This time, I will explain the hash method. It's just for my own understanding, so I'm simply satisfied with the part that I'm satisfied with this level of understanding, and on the other hand, I explain the part that took a long time to understand. Please note that.
The hash method is an algorithm that can efficiently add and delete elements as well as search. When considering an array, adding an element requires inserting after performing a search and shifting all the elements behind it, so the processing cost is unexpectedly high. So let's use this hash method.
An array that stores keys so that the hash value is a subscript is a ** hash table **. For example, consider a hash table with the remainder divided by 13 as the hash value.
Key | 5 | 6 | 14 | 20 | 29 | 34 | 37 | 51 | 69 | 75 |
---|---|---|---|---|---|---|---|---|---|---|
value | Mr. Yamamoto | Nozaki | Mr. Takahashi | Suzuki | Mr. Hashimoto | Mr. Hasegawa | Ogawa | Mr. Sato | April 1st | Brian |
Hash value(Residual divided by 13) | 5 | 6 | 1 | 7 | 3 | 8 | 11 | 12 | 4 | 10 |
In this case, put Yamamoto in a [5], Nozaki in a [6], Takahashi in a [1], and so on. Of course, it is not necessary to fill all the elements of the prepared array. For example, a [0] is None here. Also, each element of the array a that appears here is called a ** bucket **.

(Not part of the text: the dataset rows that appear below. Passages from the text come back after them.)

(** The grey-level sample file: the canvas beyond the resized raster holds
    114. *)
Example tall_image_is_saved_square :
  exists padded w',
    process_single_image folder_processor "/home/user/input_images/tall.jpg"
      noon_folder sample_world = (Ok tt, w') /\
    lookup_file "dataset/20240307120509/tall.jpg" (sim_files w') = Some padded /\
    mode padded = "L" /\
    Image_size padded = (640, 640) /\
    getpixel padded 639 639 = [Int 114].
Proof. do 2 eexists. repeat split. Qed.

Lemma single_image_elongated_aborts_witness :
  Image_open "/home/user/input_images/strip.png" strip_world =
    (Ok (gradient "RGB" 1000 1), strip_world) /\
  0 < 1000 /\ 0 < 1 /\ 0 < 640 < 2 ^ 31 /\ Z.max 1000 1 * 640 < 2 ^ 50 /\
  (forall nw nh, new_dimensions 1000 1 640 = Ok (nw, nh) ->
     sim_allocates nw nh = true) /\
  Z.min 1000 1 * 640 < Z.max 1000 1 /\
  process_single_image folder_processor "/home/user/input_images/strip.png"
    noon_folder strip_world =
    (Raise (ValueError "height and width must be > 0"), strip_world).
Proof.
  assert (M : forall nw nh, new_dimensions 1000 1 640 = Ok (nw, nh) ->
                sim_allocates nw nh = true).
  { intros nw nh E. vm_compute in E. injection E as <- <-. reflexivity. }
  split; [reflexivity|]. split; [reflexivity|]. split; [reflexivity|].
  split; [split; reflexivity|]. split; [reflexivity|]. split; [exact M|].
  split; [reflexivity|].
  apply (single_image_elongated_aborts (H := SimPlatform) folder_processor
           "/home/user/input_images/strip.png" noon_folder
           strip_world strip_world (gradient "RGB" 1000 1));
    [reflexivity | reflexivity | reflexivity | split; reflexivity
    | reflexivity | exact M | reflexivity].
Defined.

Lemma batch_stops_at_first_failure_witness :
  isdir (source_folder folder_processor) strip_world = true /\
  makedirs
    (PosixPath.join OUTPUT_FOLDER (strftime DATE_FORMAT (now strip_world)))
    strip_world = (Ok tt, strip_made) /\
  listdir (source_folder folder_processor) strip_made =
    (Ok (["wide.png"] ++ "strip.png" :: ["tall.jpg"])%list, strip_made) /\
  for_each ["wide.png"] (fun img_file =>
    process_single_image folder_processor
      (PosixPath.join (source_folder folder_processor) img_file)
      (PosixPath.join OUTPUT_FOLDER (strftime DATE_FORMAT (now strip_world))))
    strip_made = (Ok tt, strip_after_wide) /\
  process_single_image folder_processor
    (PosixPath.join (source_folder folder_processor) "strip.png")
    (PosixPath.join OUTPUT_FOLDER (strftime DATE_FORMAT (now strip_world)))
    strip_after_wide =
    (Raise (ValueError "height and width must be > 0"), strip_after_wide) /\
  process_images_in_folder folder_processor strip_world =
    (Raise (ValueError "height and width must be > 0"), strip_after_wide).
Proof.
  split; [reflexivity|]. split; [reflexivity|]. split; [reflexivity|].
  split; [reflexivity|]. split; [reflexivity|].
  apply (batch_stops_at_first_failure (H := SimPlatform) folder_processor
           strip_world strip_made strip_made strip_after_wide strip_after_wide
           ["wide.png"] ["tall.jpg"] "strip.png"
           (ValueError "height and width must be > 0")); reflexivity.
Defined.

(** After the failed run only the first entry has an output file. *)
Example outputs_after_failed_batch :
  map fst (sim_files (snd (process_images_in_folder folder_processor strip_world))) =
    ["dataset/20240307120509/wide.png";
     "/home/user/input_images/wide.png";
     "/home/user/input_images/strip.png";
     "/home/user/input_images/tall.jpg"].
Proof. reflexivity. Qed.

Lemma output_folders_differ_across_seconds_witness :
  valid_datetime (now sample_world) /\ 1000 <= year (now sample_world) /\
  valid_datetime (now strip_world) /\ 1000 <= year (now strip_world) /\
  fst (create_output_folder default_processor sample_world) =
    fst (create_output_folder folder_processor strip_world) /\
  now sample_world = now strip_world.
Proof.
  assert (V : valid_datetime noon) by (unfold valid_datetime; simpl; lia).
  split; [exact V|]. split; [simpl; lia|].
  split; [exact V|]. split; [simpl; lia|]. split; [reflexivity|].
  apply (output_folders_differ_across_seconds (H := SimPlatform)
           default_processor folder_processor sample_world strip_world);
    [exact V | simpl; lia | exact V | simpl; lia | reflexivity].
Defined.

The open addressing method is a method of rehashing until there is no collision when hash value collision occurs. It will be rehashed if necessary when exploring, adding, or deleting elements.

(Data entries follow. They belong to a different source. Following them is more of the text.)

(** The download to [dest]: the notifications are the start, a warning when
    [dest] is taken, and the end, which tells of the file or of what the
    writer raised. *)
Lemma perform_dynamic_download_run (df : DataFrame) (filename file_format : string)
    (app : App) :
  perform_dynamic_download df filename file_format app
  = (Ok tt,
     match written file_format (_clean_bps_dataframe df) with
     | Some rendering =>
         match to_file (destination (world app) filename) rendering (world app) with
         | (Ok _, w2) =>
             mkApp w2
               (notifications app
                ++ DownloadStarted filename
                   :: (if bool_decide
                            (is_Some (fs (world app) !! destination (world app) filename))
                       then [OverwriteWarning (destination (world app) filename)] else [])
                ++ [DownloadDone (destination (world app) filename)])
         | (Raise e, w2) =>
             mkApp w2
               (notifications app
                ++ DownloadStarted filename
                   :: (if bool_decide
                            (is_Some (fs (world app) !! destination (world app) filename))
                       then [OverwriteWarning (destination (world app) filename)] else [])
                ++ [DownloadFailed e])
         end
     | None =>
         mkApp (world app)
           (notifications app
            ++ DownloadStarted filename
               :: (if bool_decide
                        (is_Some (fs (world app) !! destination (world app) filename))
                   then [OverwriteWarning (destination (world app) filename)] else [])
            ++ [DownloadDone (destination (world app) filename)])
     end).
Proof.
  destruct app as [w ns].
  assert (Hgo : forall base_path,
             ui_try
               (ui_bind (run (exists_ (path_join base_path filename))) (fun present =>
                ui_bind (if present
                         then notify (OverwriteWarning (path_join base_path filename))
                         else ui_ret tt) (fun _ =>
                ui_bind
                  (if String.eqb file_format "csv"
                   then run (to_file (path_join base_path filename)
                               (to_csv (_clean_bps_dataframe df)))
                   else if String.eqb file_format "xlsx"
                        then run (to_file (path_join base_path filename)
                                    (to_excel (_clean_bps_dataframe df)))
                   else if String.eqb file_format "json"
                        then run (to_file (path_join base_path filename)
                                    (to_json (_clean_bps_dataframe df)))
                   else ui_ret tt) (fun _ =>
                notify (DownloadDone (path_join base_path filename))))))
               (fun e => notify (DownloadFailed e))
               (mkApp w (ns ++ [DownloadStarted filename]))
             = (Ok tt,
                match written file_format (_clean_bps_dataframe df) with
                | Some rendering =>
                    match to_file (path_join base_path filename) rendering w with
                    | (Ok _, w2) =>
                        mkApp w2
                          (ns ++ DownloadStarted filename
                              :: (if bool_decide
                                       (is_Some (fs w !! path_join base_path filename))
                                  then [OverwriteWarning (path_join base_path filename)]
                                  else [])
                              ++ [DownloadDone (path_join base_path filename)])
                    | (Raise e, w2) =>
                        mkApp w2
                          (ns ++ DownloadStarted filename
                              :: (if bool_decide
                                       (is_Some (fs w !! path_join base_path filename))
                                  then [OverwriteWarning (path_join base_path filename)]
                                  else [])
                              ++ [DownloadFailed e])
                    end
                | None =>
                    mkApp w
                      (ns ++ DownloadStarted filename
                          :: (if bool_decide (is_Some (fs w !! path_join base_path filename))
                              then [OverwriteWarning (path_join base_path filename)] else [])
                          ++ [DownloadDone (path_join base_path filename)])
                end)).
  { intros base_path.
    assert (Hwrite : forall rendering,
               ui_try
                 (ui_bind (run (exists_ (path_join base_path filename))) (fun present =>
                  ui_bind (if present
                           then notify (OverwriteWarning (path_join base_path filename))
                           else ui_ret tt) (fun _ =>
                  ui_bind (run (to_file (path_join base_path filename) rendering)) (fun _ =>
                  notify (DownloadDone (path_join base_path filename))))))
                 (fun e => notify (DownloadFailed e))
                 (mkApp w (ns ++ [DownloadStarted filename]))
               = (Ok tt,
                  match to_file (path_join base_path filename) rendering w with
                  | (Ok _, w2) =>
                      mkApp w2
                        (ns ++ DownloadStarted filename
                            :: (if bool_decide
                                     (is_Some (fs w !! path_join base_path filename))
                                then [OverwriteWarning (path_join base_path filename)]
                                else [])
                            ++ [DownloadDone (path_join base_path filename)])
                  | (Raise e, w2) =>
                      mkApp w2
                        (ns ++ DownloadStarted filename
                            :: (if bool_decide
                                     (is_Some (fs w !! path_join base_path filename))
                                then [OverwriteWarning (path_join base_path filename)]
                                else [])
                            ++ [DownloadFailed e])
                  end)).
    { intros rendering. unfold ui_try, ui_bind, run, exists_, notify, ui_ret.
      cbn [world notifications].
      destruct (bool_decide (is_Some (fs w !! path_join base_path filename)));
        cbn [world notifications];
        destruct (to_file (path_join base_path filename) rendering w) as [[[]|e] w2];
        cbn [world notifications]; rewrite <- !app_assoc; reflexivity. }
    unfold written.
    destruct (String.eqb file_format "csv"); [apply Hwrite |].
    destruct (String.eqb file_format "xlsx"); [apply Hwrite |].
    destruct (String.eqb file_format "json"); [apply Hwrite |].
    unfold ui_try, ui_bind, run, exists_, notify, ui_ret. cbn [world notifications].
    destruct (bool_decide (is_Some (fs w !! path_join base_path filename)));
      cbn [world notifications]; rewrite <- !app_assoc; reflexivity. }
  unfold destination. cbn [world notifications].
  assert (Hbase : forall base_path,
             ui_try
               (ui_bind (ui_ret base_path) (fun base_path =>
                ui_bind (run (exists_ (path_join base_path filename))) (fun present =>
                ui_bind (if present
                         then notify (OverwriteWarning (path_join base_path filename))
                         else ui_ret tt) (fun _ =>
                ui_bind
                  (if String.eqb file_format "csv"
                   then run (to_file (path_join base_path filename)
                               (to_csv (_clean_bps_dataframe df)))
                   else if String.eqb file_format "xlsx"
                        then run (to_file (path_join base_path filename)
                                    (to_excel (_clean_bps_dataframe df)))
                   else if String.eqb file_format "json"
                        then run (to_file (path_join base_path filename)
                                    (to_json (_clean_bps_dataframe df)))
                   else ui_ret tt) (fun _ =>
                notify (DownloadDone (path_join base_path filename)))))))
               (fun e => notify (DownloadFailed e))
               (mkApp w (ns ++ [DownloadStarted filename]))
             = ui_try
               (ui_bind (run (exists_ (path_join base_path filename))) (fun present =>
                ui_bind (if present
                         then notify (OverwriteWarning (path_join base_path filename))
                         else ui_ret tt) (fun _ =>
                ui_bind
                  (if String.eqb file_format "csv"
                   then run (to_file (path_join base_path filename)
                               (to_csv (_clean_bps_dataframe df)))
                   else if String.eqb file_format "xlsx"
                        then run (to_file (path_join base_path filename)
                                    (to_excel (_clean_bps_dataframe df)))
                   else if String.eqb file_format "json"
                        then run (to_file (path_join base_path filename)
                                    (to_json (_clean_bps_dataframe df)))
                   else ui_ret tt) (fun _ =>
                notify (DownloadDone (path_join base_path filename))))))
               (fun e => notify (DownloadFailed e))
               (mkApp w (ns ++ [DownloadStarted filename]))).
  { intros base_path. reflexivity. }
  unfold perform_dynamic_download.
  unfold ui_bind at 1. unfold notify at 1. cbn [world notifications]. cbv zeta.
  unfold ui_try at 1. unfold ui_bind at 1. unfold run at 1, get_config.
  cbn [world notifications].
  destruct (download_path (config w)) as [config_path|].
  - destruct (Str.truthy (Some config_path)).
    + unfold ui_bind at 1. unfold ui_bind at 1. unfold run at 1, is_dir.
      cbn [world notifications].
      destruct (fs w !! config_path) as [[tm tx|tm]|]; unfold ui_ret at 1;
        [exact (Hgo cwd) | exact (Hgo config_path) | exact (Hgo cwd)].
    + unfold ui_bind at 1. unfold ui_ret at 1. exact (Hgo cwd).
  - unfold ui_bind at 1. unfold ui_ret at 1. exact (Hgo cwd).
Qed.
(** [str.isspace] on one code point (the set CPython's [str.strip()]
    removes). *)
Definition isspace (c : N) : bool :=
  ((9 <=? c) && (c <=? 13) || (28 <=? c) && (c <=? 32)
   || (c =? 133) || (c =? 160) || (c =? 5760)
   || (8192 <=? c) && (c <=? 8202)
   || (c =? 8232) || (c =? 8233) || (c =? 8239) || (c =? 8287)
   || (c =? 12288))%N.

Definition byte_of_N (n : N) : byte := default x00 (Byte.of_N n).

(** The UTF-8 encoding of one code point; lone surrogates and values above
    U+10FFFF have none. *)
Definition utf8_char (c : N) : option bytes :=
  (if c <? 128 then Some [byte_of_N c]
   else if c <? 2048 then
     Some [byte_of_N (N.lor 192 (N.shiftr c 6));
           byte_of_N (N.lor 128 (N.land c 63))]
   else if (55296 <=? c) && (c <=? 57343) then None
   else if c <? 65536 then
     Some [byte_of_N (N.lor 224 (N.shiftr c 12));
           byte_of_N (N.lor 128 (N.land (N.shiftr c 6) 63));
           byte_of_N (N.lor 128 (N.land c 63))]
   else if c <? 1114112 then
     Some [byte_of_N (N.lor 240 (N.shiftr c 18));
           byte_of_N (N.lor 128 (N.land (N.shiftr c 12) 63));
           byte_of_N (N.lor 128 (N.land (N.shiftr c 6) 63));
           byte_of_N (N.lor 128 (N.land c 63))]
   else None)%N.

(** [s.encode()] / [s.encode("utf-8")] *)
Fixpoint encode_from (pos : nat) (s : str) : result bytes :=
  match s with
  | [] => Ok []
  | c :: s' =>
      match utf8_char c with
      | None => Raise (UnicodeEncodeError pos)
      | Some bs => let* rest := encode_from (S pos) s' in Ok (bs ++ rest)
      end
  end.

Definition encode (s : str) : result bytes := encode_from 0 s.

End Py.

Import Py.

(** ** The multipart extractor: [parse_multipart_form_data] *)

Definition semicolon : N := 59.
Definition equals_sign : N := 61.
Definition dquote : N := 34.
Definition is_dquote (c : N) : bool := bool_decide (c = dquote).

Definition CR : byte := x0d.
Definition LF : byte := x0a.
Definition CRLF : bytes := [CR; LF].
Definition CRLFCRLF : bytes := [CR; LF; CR; LF].

(** One entry per [logger] call that the properties below look at. *)
Inductive log_entry :=
| ParseError (e : exn)         (* "Error parsing multipart data: {e}" *)
| Uploading (bucket key : str)
| Uploaded
| ModerationComplete (nsfw : bool) (labels : list str)
| Moved (final_key : str)
| ReceivedEvent
| ProcessingError (e : exn).   (* "Error processing image: {e}" *)

(** Lines 22-27: the [for part in content_type.split(';')] loop, run on the
    list of segments; the value of [boundary] when the loop ends. *)
Fixpoint boundary_loop (segments : list str) : result (option str) :=
  match segments with
  | [] => Ok None
  | part :: rest =>
      let part := strip isspace part in
      if startswith (lit "boundary=") part then
        match split1_char equals_sign part !! 1%nat with
        | Some value => Ok (Some (strip is_dquote value))
        | None => Raise IndexError
        end
      else boundary_loop rest
  end.

(** Lines 36-44 for one part: the payload if the part is selected. *)
Definition part_payload (part : bytes) : option bytes :=
  if contains (blit "Content-Disposition") part
     && contains (blit "filename") part then
    let header_end := find CRLFCRLF part in
    if negb (header_end =? -1) then
      let file_content := slice_from (header_end + 4) part in
      let file_content :=
        if endswith CRLF file_content then slice_to (-2) file_content
        else file_content in
      Some file_content
    else None
  else None.

(** Lines 35-46: the [for part in parts] loop; it returns at the first part
    that yields a payload. *)
Fixpoint scan_parts (parts : list bytes) : option bytes :=
  match parts with
  | [] => None
  | part :: rest =>
      match part_payload part with
      | Some file_content => Some file_content
      | None => scan_parts rest
      end
  end.

(** The index at which [scan_parts] returns. *)
Fixpoint selected_index (parts : list bytes) : option nat :=
  match parts with
  | [] => None
  | part :: rest =>
      match part_payload part with
      | Some _ => Some 0%nat
      | None => S <$> selected_index rest
      end
  end.

Definition no_boundary : exn :=
  ValueError (lit "No boundary found in Content-Type header").

(** Lines 21-46: the body of the [try]. *)
Definition parse_try (body : bytes) (content_type : str)
  : result (option bytes) :=
  let* boundary := boundary_loop (split_char semicolon content_type) in
  match boundary with
  | None | Some [] => Raise no_boundary
  | Some boundary =>
      let* delimiter := encode (lit "--" ++ boundary) in
      let* parts := split body delimiter in
      Ok (scan_parts parts)
  end.

(** Lines 18-49: the whole function. [except Exception] turns every
    exception of the body into a log line and the result [None]. *)
Definition parse_multipart_form_data (body : bytes) (content_type : str)
  : option bytes * list log_entry :=
  match parse_try body content_type with
  | Ok r => (r, [])
  | Raise e => (None, [ParseError e])
  end.

(** ** The collaborators and the world they act on

    The S3 bucket is a finite map from (bucket, key) to objects. A service
    call either fails, raising the exception the fault oracle [fault] gives
    for it and leaving the bucket as it was, or succeeds with its effect:
    [put_object] stores, [copy_object] duplicates an existing object (and
    fails on a missing source), [delete_object] removes. Every call is
    appended to [calls] with its outcome. *)

Record s3_object := { Body : bytes; ContentType : str }.

Record moderation_label := { Name : str; ParentName : str }.

Inductive call :=
| PutObject (bucket key : str) (body : bytes) (content_type : str)
| DetectModerationLabels (bucket name : str) (min_confidence : Z)
| CopyObject (bucket source_bucket source_key key : str)
| DeleteObject (bucket key : str).

Record world := {
  s3 : gmap (str * str) s3_object;
  calls : list (call * bool);
  log : list log_entry
}.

Key | 5 | 6 | 14 | 20 | 29 | 34 | 37 | 51 | 69 | 75 |
---|---|---|---|---|---|---|---|---|---|---|
value | Mr. Yamamoto | Nozaki | Mr. Takahashi | Suzuki | Mr. Hashimoto | Mr. Hasegawa | Ogawa | Mr. Sato | April 1st | Brian |
Hash value(Residual divided by 13) | 5 | 6 | 1 | 7 | 3 | 8 | 11 | 12 | 4 | 10 |
Array | a[0] | a[1] | a[2] | a[3] | a[4] | a[5] | a[6] | a[7] | a[8] | a[9] | a[10] | a[11] | a[12] |
---|---|---|---|---|---|---|---|---|---|---|---|---|---|
value | None | Mr. Takahashi | None | Mr. Hashimoto | April 1st | Mr. Yamamoto | Nozaki | Suzuki | Mr. Hasegawa | None | Brian | Ogawa | Mr. Sato |
If you add (key: 18, Value: Johnny)
to this array, the hash value is 18% 13 = 5
, so it's already filled with Mr. Yamamoto. So rehash it as (18 + 1)% 13 = 6
. This is also filled with Nozaki-kun, so again, 7 is also filled with Suzuki-kun, so again ... There is no element with a key with a hash value of 9, so I finally succeeded in adding Johnny to a [9]. Did.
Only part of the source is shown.